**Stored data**
Lemma measure_bound val s : sys_inv val s →
  0 <= measure (tasks s) <= Z.of_nat (size (tasks s)) * (5 * Z.of_nat (size (tasks s)) + 12).
Proof.
  intros H. set (N := Z.of_nat (size (tasks s))). assert (0 <= N) as HN by lia. unfold measure. fold N. split.
  - assert (msum (λ _ : task thread, 0) (tasks s) <= msum (cost N) (tasks s)) as Hm
      by (apply msum_mono; intros; by apply cost_nonneg).
    rewrite msum_zero in Hm; done.
  - transitivity (msum (λ _ : task thread, 5 * N + 12) (tasks s)).
    + apply msum_mono. intros t p Hp. unfold cost. destruct (at_pc (here p)) eqn:E; try (repeat case_match; lia).
      pose proof (i_hold _ _ _ _ _ _ H t p Hp) as Hh. unfold locked in Hh. rewrite E in Hh.
      destruct (Hh eq_refl) as (_ & Hsuf & _).
      pose proof (suffix_length _ _ Hsuf). pose proof (queue_short _ _ _ _ _ _ H). lia.
    + pose proof (msum_bounds (λ _ : task thread, 5 * N + 12) (tasks s) (5 * N + 12)
        ltac:(intros; lia)) as [_ Hb]. fold N in Hb. lia.
Qed.

Lemma inner_steps val k s s' : sys_inv val s → nsteps (inner val) k s s' →
  sys_inv val s' ∧ Z.of_nat k + measure (tasks s') <= measure (tasks s).
Proof.
  intros H Hk. induction Hk as [x|k x y z Hxy _ IH]; [split; [done|lia]|].
  destruct (inner_lowers val x y H Hxy) as (Hy & _ & Hm). destruct (IH Hy) as [? ?]. split; [done|lia].
Qed.

Lemma inner_rests val s : sys_inv val s → ∃ s', rtc (inner val) s s' ∧ ∀ t, enabled val (Next t) s' = false.
Proof.
  remember (Z.to_nat (measure (tasks s))) as m eqn:Em. revert s Em.
  induction (lt_wf m) as [m _ IH]. intros s -> H.
  destruct (decide (map_Exists (λ t _, enabled val (Next t) s = true) (tasks s))) as [(t & p & Ht & E)|Hn].
  - pose proof (ksem_next_keeps val t s H E) as Hk. apply wp_ok in Hk as ([] & s1 & Hx & _).
    assert (inner val s s1) as Hi by (by econstructor). destruct (inner_lowers val s s1 H Hi) as (H1 & _ & Hm).
    pose proof (measure_bound val s1 H1). destruct (IH (Z.to_nat (measure (tasks s1))) ltac:(lia) s1 eq_refl H1) as (s' & Hr & Hst).
    exists s'. split; [by eapply rtc_l|done].
  - exists s. split; [done|]. intros t. destruct (tasks s !! t) as [p|] eqn:Ht; [|cbn; by rewrite Ht].
    destruct (enabled val (Next t) s) eqn:E; [|done]. destruct Hn. exists t, p. done.
Qed.

(** C29: The semaphore code comes to rest.  From every reachable state, however the scheduler
    chooses among the N tasks inside the code, they take at most N (5 N + 12) steps without a new
    call, signal or other wake-up, and they reach a state in which none can go on: nobody loops
    between being woken and going back to sleep. *)
Theorem semaphore_settles val ts s :
  0 <= val <= 2 ^ 31 - 1 → Z.of_nat (size ts) <= MAX_TASKS → rtc (step val) (boot val ts) s →
  let N := Z.of_nat (size (tasks s)) in
  (∀ k s', nsteps (inner val) k s s' → Z.of_nat k <= N * (5 * N + 12)) ∧
  ∃ s', rtc (inner val) s s' ∧ ∀ t, enabled val (Next t) s' = false.
Proof.
  intros Hv Hts Hs N. pose proof (ksem_reachable_inv val ts s Hv Hts Hs) as H. split; [|by apply inner_rests].
  intros k s' Hk. destruct (inner_steps val k s s' H Hk) as [H' Hm]. pose proof (measure_bound val s H).
  pose proof (measure_bound val s' H'). lia.
Qed.

(** ** A mutex and two tasks: one holds it, the other sleeps; then it is released *)

Lemma ksem_run_reachable val ls s s' : run val ls s = Ok s' → rtc (step val) s s'.
Proof.
  revert s. induction ls as [|l ls IH]; intros s; cbn; [by intros [= ->]|].
  destruct (enabled val l s) eqn:E; [|done]. destruct (exec l s) as [[[]|?|] s1] eqn:Hx; try done.
  intros Hr. eapply rtc_l; [by econstructor|]. by apply IH.
Qed.

Definition demo_tasks : gset Z := {[1; 2]}.
Definition sleep_trace : list label :=
  [Call 1 CDown; Call 2 CDown; Next 2; Next 2; Next 2; Next 2; Next 2].
Definition final (o : outcome ksys) : ksys := match o with Ok s => s | _ => boot 1 demo_tasks end.
Definition asleep : ksys := final (run 1 sleep_trace (boot 1 demo_tasks)).
Definition released : ksys := final (run 1 (sleep_trace ++ [Call 1 CUp]) (boot 1 demo_tasks)).

Lemma ksem_asleep : rtc (step 1) (boot 1 demo_tasks) asleep.
Proof. apply (ksem_run_reachable 1 sleep_trace). by vm_compute. Qed.
Lemma ksem_released : rtc (step 1) (boot 1 demo_tasks) released.
Proof. apply (ksem_run_reachable 1 (sleep_trace ++ [Call 1 CUp])). by vm_compute. Qed.

Lemma ksem_asleep_stuck u : enabled 1 (Next u) asleep = false.
Proof.
  assert (∀ t p, tasks asleep !! t = Some p → t = 1 ∨ t = 2) as Hd.
  { intros t p Ht. assert (t ∈ dom (tasks asleep)) as Hin by (by apply elem_of_dom_2 in Ht).
    assert (dom (tasks asleep) = demo_tasks) as E by (by vm_compute). rewrite E in Hin.
    apply elem_of_union in Hin as [?%elem_of_singleton|?%elem_of_singleton]; auto. }
  destruct (tasks asleep !! u) as [p|] eqn:Hu; [|cbn [enabled]; by rewrite Hu].
  destruct (Hd u p Hu) as [->| ->]; by vm_compute.
Qed.

Lemma semaphore_exclusion_witness : held_units asleep <= 1.
Proof. apply (semaphore_exclusion 1 demo_tasks asleep); [lia|by vm_compute|apply ksem_asleep]. Defined.

Lemma semaphore_no_lost_wakeup_witness :
  held_units asleep = 1 ∧ 2 ∈ wq_task <$> task_list (wait asleep).
Proof.
  destruct (semaphore_no_lost_wakeup 1 demo_tasks asleep 2
    (mk_task TASK_UNINTERRUPTIBLE false false (mk_thread (DRelock Down) 0))) as (E & _ & Hin);
    [lia|by vm_compute|apply ksem_asleep|apply ksem_asleep_stuck|by vm_compute|done|]. exact (conj E Hin).
Defined.

Lemma semaphore_settles_witness :
  ∃ s', rtc (inner 1) released s' ∧ ∀ t, enabled 1 (Next t) s' = false.
Proof. apply (semaphore_settles 1 demo_tasks released); [lia|by vm_compute|apply ksem_released]. Defined.

End KsemTheorems.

**About this task**
Give back, word for word, only the lines above from the line holding "destruct (Hh eq_refl)" to the line holding "s) (5 * N + 12)", both included.

**Expected answer**
      destruct (Hh eq_refl) as (_ & Hsuf & _).
      pose proof (suffix_length _ _ Hsuf). pose proof (queue_short _ _ _ _ _ _ H). lia.
    + pose proof (msum_bounds (λ _ : task thread, 5 * N + 12) (tasks s) (5 * N + 12)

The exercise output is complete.